Plants forming dense clumps. Rhizomes pachymorph, neck 1--3 cm long. Culms to 5 m, to 1.5 cm in diam., pendulous; internodes to 30 cm, terete, lightly white-powdery at first, becoming yellow, longitudinal ribs very prominent, wall 1.5--2.5 mm thick; nodes with weakly prominent supra-nodal ridge, sheath scar prominent; branches 5--10, slender. Culm sheaths deciduous, far longer than internodes, distally papery and sparsely brown-setulose, apex narrow and linear, longitudinal ribs greatly prominent and red-brown, margins initially densely ciliate; auricles absent; oral setae scarce, erect, white-grey, to 3 mm; ligule ca. 1 mm, truncate or convex, glabrous; blade linear, revolute, glabrous, readily deciduous, margins usually serrulate. Leaves 3--5 per ultimate branch; sheath glabrous or apically slightly pilose; auricles absent or small; oral setae several, erect or spreading, yellow-brown, ca. 2--3 mm; ligule short, convex, to 1 mm; external ligule white-grey pubescent; blade narrowly lanceolate, to 7 × 0.7 cm, base cuneate, mid to dark green above, paler and proximally grey-pilose below, secondary veins 2--3-paired, margins spinescent-serrulate, transverse veins clear. Synflorescence unknown. Name from the Latin angustus, ‘narrow’.
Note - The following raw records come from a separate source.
(** * work_log/get_google_calendar.py: a shallow embedding

    The script obtains OAuth2 credentials (token file, refresh, or the
    interactive flow), issues one "list events" request against the calendar
    service and hands back the items of the response.  Everything the script
    touches outside of itself (file system, wall clock, standard output, the
    vendor SDK and the remote service) is made explicit here: the first three
    as fields of a [World] that is threaded through the calls, the SDK and the
    remote service as a record of deterministic oracles. *)

From Stdlib Require Import ZArith String Ascii List Lia.
From stdpp Require Import base option gmap strings list pretty.

Open Scope Z_scope.
Open Scope string_scope.
Open Scope list_scope.

(** ** Time stamps *)

(** [datetime.datetime]; a [datetime.date] is the first three fields. *)
Record datetime := mk_datetime {
  year : Z; month : Z; day : Z;
  hour : Z; minute : Z; second : Z; microsecond : Z
}.

Record date := mk_date { d_year : Z; d_month : Z; d_day : Z }.

(** [datetime.date()] *)
Definition date_of (t : datetime) : date :=
  {| d_year := year t; d_month := month t; d_day := day t |}.

(** The ranges the constructor of [datetime.datetime] enforces. *)
Definition datetime_ok (t : datetime) : Prop :=
  1 <= year t <= 9999 /\ 1 <= month t <= 12 /\ 1 <= day t <= 31 /\
  0 <= hour t <= 23 /\ 0 <= minute t <= 59 /\ 0 <= second t <= 59 /\
  0 <= microsecond t <= 999999.

Definition digit (n : Z) : ascii := ascii_of_nat (48 + Z.to_nat (n mod 10)).

(** Decimal rendering on exactly [w] digits, zero padded. *)
Fixpoint zpad (w : nat) (n : Z) : string :=
  match w with
  | O => ""
  | S w' => zpad w' (n / 10) +:+ String (digit n) ""
  end.

(** One [strftime] directive.  [%Y] is rendered on four digits; C libraries
    disagree on the padding of years below 1000 (glibc leaves them
    unpadded), so statements that depend on the width of the year assume
    [1000 <= year]. *)
Definition directive (c : ascii) (t : datetime) : string :=
  if Ascii.eqb c "Y" then zpad 4 (year t)
  else if Ascii.eqb c "m" then zpad 2 (month t)
  else if Ascii.eqb c "d" then zpad 2 (day t)
  else if Ascii.eqb c "H" then zpad 2 (hour t)
  else if Ascii.eqb c "M" then zpad 2 (minute t)
  else if Ascii.eqb c "S" then zpad 2 (second t)
  else if Ascii.eqb c "%" then "%"
  else String "%" (String c "").

(** [datetime.strftime(fmt)] for the directives above. *)
Fixpoint strftime (fmt : string) (t : datetime) : string :=
  match fmt with
  | EmptyString => ""
  | String a rest =>
      if Ascii.eqb a "%" then
        match rest with
        | EmptyString => "%"
        | String c rest' => directive c t +:+ strftime rest' t
        end
      else String a (strftime rest t)
  end.

(** [date.strftime(fmt)]: the time-of-day directives see midnight. *)
Definition date_strftime (fmt : string) (d : date) : string :=
  strftime fmt (mk_datetime (d_year d) (d_month d) (d_day d) 0 0 0 0).

(** Line 16. *)
Definition DATETIME_FMT : string := "%Y-%m-%dT%H:%M:%SZ".

(** Line 19. *)
Definition SCOPES : list string :=
  ["https://www.googleapis.com/auth/calendar.readonly"].

(** Order on time stamps: code-point order on the strings, as Python's
    [<=] on [str]; on the fixed-width [DATETIME_FMT] it is the
    chronological order. *)
Definition time_le (a b : string) : Prop := String.leb a b = true.

(** ** Python values *)

(** The JSON-shaped values the remote service answers with, and [None]. *)
#[warnings="-register-all"]
Inductive pyval :=
| PyNone
| PyBool (b : bool)
| PyInt (z : Z)
| PyStr (s : string)
| PyList (l : list pyval)
| PyDict (d : list (string * pyval)).

(** Truth value of an object, as [not x] tests it. *)
Definition truthy (v : pyval) : bool :=
  match v with
  | PyNone => false
  | PyBool b => b
  | PyInt z => negb (Z.eqb z 0)
  | PyStr s => negb (String.eqb s "")
  | PyList l => match l with [] => false | _ => true end
  | PyDict d => match d with [] => false | _ => true end
  end.

(** Truth value of an optional [str] argument: [None] and [""] are false. *)
Definition str_truthy (s : option string) : bool :=
  match s with
  | None => false
  | Some s => negb (String.eqb s "")
  end.

(** ** Exceptions *)

Inductive exn :=
| HttpError (text : string)          (* googleapiclient.errors.HttpError *)
| RefreshError (text : string)       (* google.auth.exceptions.RefreshError *)
| TransportError (text : string)     (* connection level failure *)
| ValueError (text : string)
| FileNotFoundError (path : string)
| FlowError (text : string).         (* the consent step did not complete *)

Inductive completion (A : Type) :=
| Returns (a : A)
| Raises (e : exn).
Arguments Returns {A} a.
Arguments Raises {A} e.

(** ** The SDK objects the script handles *)

(** [google.oauth2.credentials.Credentials] as the script observes it.
    [expired] is the SDK's expiry check at the time of the call. *)
Record Credentials := {
  token : option string;
  refresh_token : option string;
  expired : bool
}.

(** The SDK's [valid] property: a token is present and it is not expired. *)
Definition valid (c : Credentials) : bool :=
  match token c with Some _ => negb (expired c) | None => false end.

(** [InstalledAppFlow], made from the client-secret file. *)
Record Flow := { client_config : string; flow_scopes : list string }.

(** The object [build] returns. *)
Record Service := {
  service_name : string; service_version : string;
  service_credentials : Credentials
}.

(** The keyword arguments of [service.events().list(...)]. *)
Record ListRequest := {
  calendarId : string;
  timeMin : string;
  timeMax : string;
  maxResults : Z;
  singleEvents : bool;
  orderBy : string
}.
Elegant, pendulous, very dense, slender culms and small, narrow foliage leaves. In its small leaves and prominent red-brown culm sheath veins it is similar to Fargesia nitida, but taller and more pendulous. The introduction from Wolong (illustrated here) is a very pretty bamboo with culms that become golden yellow, purple branchlets, pale unspotted culm sheaths with pale hairs, reddened branchlets and leaf sheaths, proximally densely pubescent lower leaf blade surfaces, and dark green leaves.
In the US seedlings from Waddick’s original Wolong introduction are cultivated. A second introduction identified as Borinda/Fargesia angustissima, from Pingwu, north of Wolong, to Holland in 1997 has denser, darker culm sheath hairs arising from dark spots, and somewhat thicker culms, and is the form usually cultivated in Europe under this name. That introduction is sometimes considered to be Fargesia ferax, although that is a bamboo that was described from near Kangding, on the border of Sichuan with Tibet, to the SW of Wolong. As with all recent introductions, the species identification of these introductions cannot be assumed to be correct.
Borinda angustissima was introduced to the west from Wolong, Sichuan by J. Waddick in 1989.